Before the World Came Calling

One could only imagine how life on these pristine islands flourished 1500 years in the past, subsisting in a land bequest with beauty, found nowhere else on earth and teaming with victuals from both land and sea. Those first occupants might have existed here as much as 700 years before the next voyagers from the southern hemisphere appeared. As many as 30 to 40 continuous generations inhabited this archipelago hidden to the rest of the world. Moreover, for almost all (especially the latter) of these generations, this might have been the center of the universe, for they knew of no other existence. Only the presence of their own people, of their Gods, of the towering peaks that climbed endlessly to the clouds, found nowhere else in the vast Pacific ocean. Combining the sea, that encircled them from every direction and the “mana” (the land) that provided their permanent existence, they resided with an abundance of bounty. Mother earth could not have placed these “Jewels of the Pacific”, as they were coined some 1600 years later by Charles Lindbergh, with more isolation. At between 18’52” and 22’15” north latitude, and roughly at 154 to 160 degrees west longitude, they are set in the middle of the central pacific. Ultimately, with much irony, this strategic location, halfway between the orient and the western coasts of both north and South America, would prove to be one of the biggest impacts that would dictate the history and monumental social evolvement in the islands of Hawai’i. Yet for those centuries between 300 AD and 1000 AD a life of uninterrupted bliss existed for a brown skinned race, in a land that did not exist.

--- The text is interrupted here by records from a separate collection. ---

Lemma fire_inv : modal_inv m -> completed m = None -> modal_inv (run_callback (t_cb p) (take_timer i p m)).
Proof.
  intros [Ha Hseat Hnb Hidle] Hc. assert (Hin : t_cb p ∈ cbs m) by (rewrite fire_cbs; apply list_elem_of_here).
  assert (Hnb0 : SetStage SeatSelection ∉ cbs (take_timer i p m)) by (intros H; exact (Hnb (fire_sub _ H))).
  specialize (Ha Hc). destruct (t_cb p) as [st| |] eqn:Ep; cbn [run_callback].
  - assert (Hst : st <> SeatSelection) by (intros ->; contradiction).
    unfold commit. case_bool_decide as Hsame.
    + destruct Hsame as [Hs _]. change (st = stage m) in Hs. split.
      * intros _. apply (awaits_keep m _ (SetStage st) Ha); [exact Hs|reflexivity| |].
        -- intros d Hd Hne. apply fire_keeps; [exact Hd|by rewrite Ep].
        -- rewrite <- Hs. destruct st; cbn; set_solver.
      * exact Hseat.
      * exact Hnb0.
      * intros E. exfalso. exact (Hst E).
    + destruct (stage_effect_fields ((take_timer i p m){{ stage := st }})) as (Es & Esel & Ec & _).
      split; rewrite ?Es, ?Esel, ?Ec.
      * intros _. by apply stage_effect_awaits.
      * exact Hseat.
      * by apply stage_effect_no_back.
      * intros E. contradiction.
  - split.
    + intros _. destruct (decide (stage m = Passport)) as [Es|Es].
      * intros _. exists (SetStage Printing). rewrite cbs_set_timeout.
        change (stage (fst (set_timeout 2000 (SetStage Printing) (take_timer i p m)))) with (stage m). rewrite Es.
        split; [set_solver|]. apply elem_of_app. right. apply list_elem_of_here.
      * apply (awaits_keep m _ Stamp Ha); [reflexivity|reflexivity| |].
        -- intros d Hd Hne. rewrite cbs_set_timeout. apply elem_of_app. left. apply fire_keeps; [exact Hd|by rewrite Ep].
        -- destruct (stage m); cbn; set_solver.
    + exact Hseat.
    + rewrite cbs_set_timeout, elem_of_app. intros [H|H]; [done|set_solver].
    + exact Hidle.
  - split; [discriminate|exact Hseat|exact Hnb0|exact Hidle].
Qed.
End Fire.

(** ** The invariant along every run *)

Lemma stage_effect_inv m : modal_inv m -> modal_inv (stage_effect m).
Proof.
  intros [Ha Hseat Hnb Hidle]. destruct (stage_effect_fields m) as (Es & Esel & Ec & _).
  destruct (decide (stage m = SeatSelection)) as [E|E].
  - destruct (stage_effect_idle m E (Hidle E)) as [Hcbs Het].
    split; rewrite ?Es, ?Esel, ?Ec.
    + intros Hc. unfold awaits. rewrite Es, Esel, Hcbs. exact (Ha Hc).
    + exact Hseat.
    + by rewrite Hcbs.
    + intros _. exact Het.
  - split; rewrite ?Es, ?Esel, ?Ec.
    + intros _. by apply stage_effect_awaits.
    + exact Hseat.
    + by apply stage_effect_no_back.
    + intros E'. contradiction.
Qed.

It is believed that those that arrived first, did so from the Marquesas, and were thought to have carried a rather docile demeanor to their culture. Rather short in stature, they favored the northern islands of Kaua’i and Oahu. Water was plentiful on these isles and rainfall of copious amounts. Being the oldest of the archipelago, the only navigable rivers existed here, giving them endless supplies of fresh water. On all of the eight major islands of the chain, as is the case on all continents of the northern hemisphere, the southwestern sections tended to exist under semi-arid conditions, yet on the islands to the north these conditions seemed small and insignificant. This, along with the dominating tropical environment of Kaua’i and Oahu, which included an abundance of native fruits and vegetables, and the aforementioned inexhaustible supply of water, was more than likely the primary reasons behind the migration to the northern tip of the island’s main chain.

These initial generations probably lived, sharing a boundary adjoining true paradise, flanking generation after generation for possibly 800 years. For these people an idyllic existence endured, and the evolution of their society was impacted from within. Which is to say, that whatever good, evil, spiritual, or social progression took place, it proceeded untouched by outside influences for eight centuries.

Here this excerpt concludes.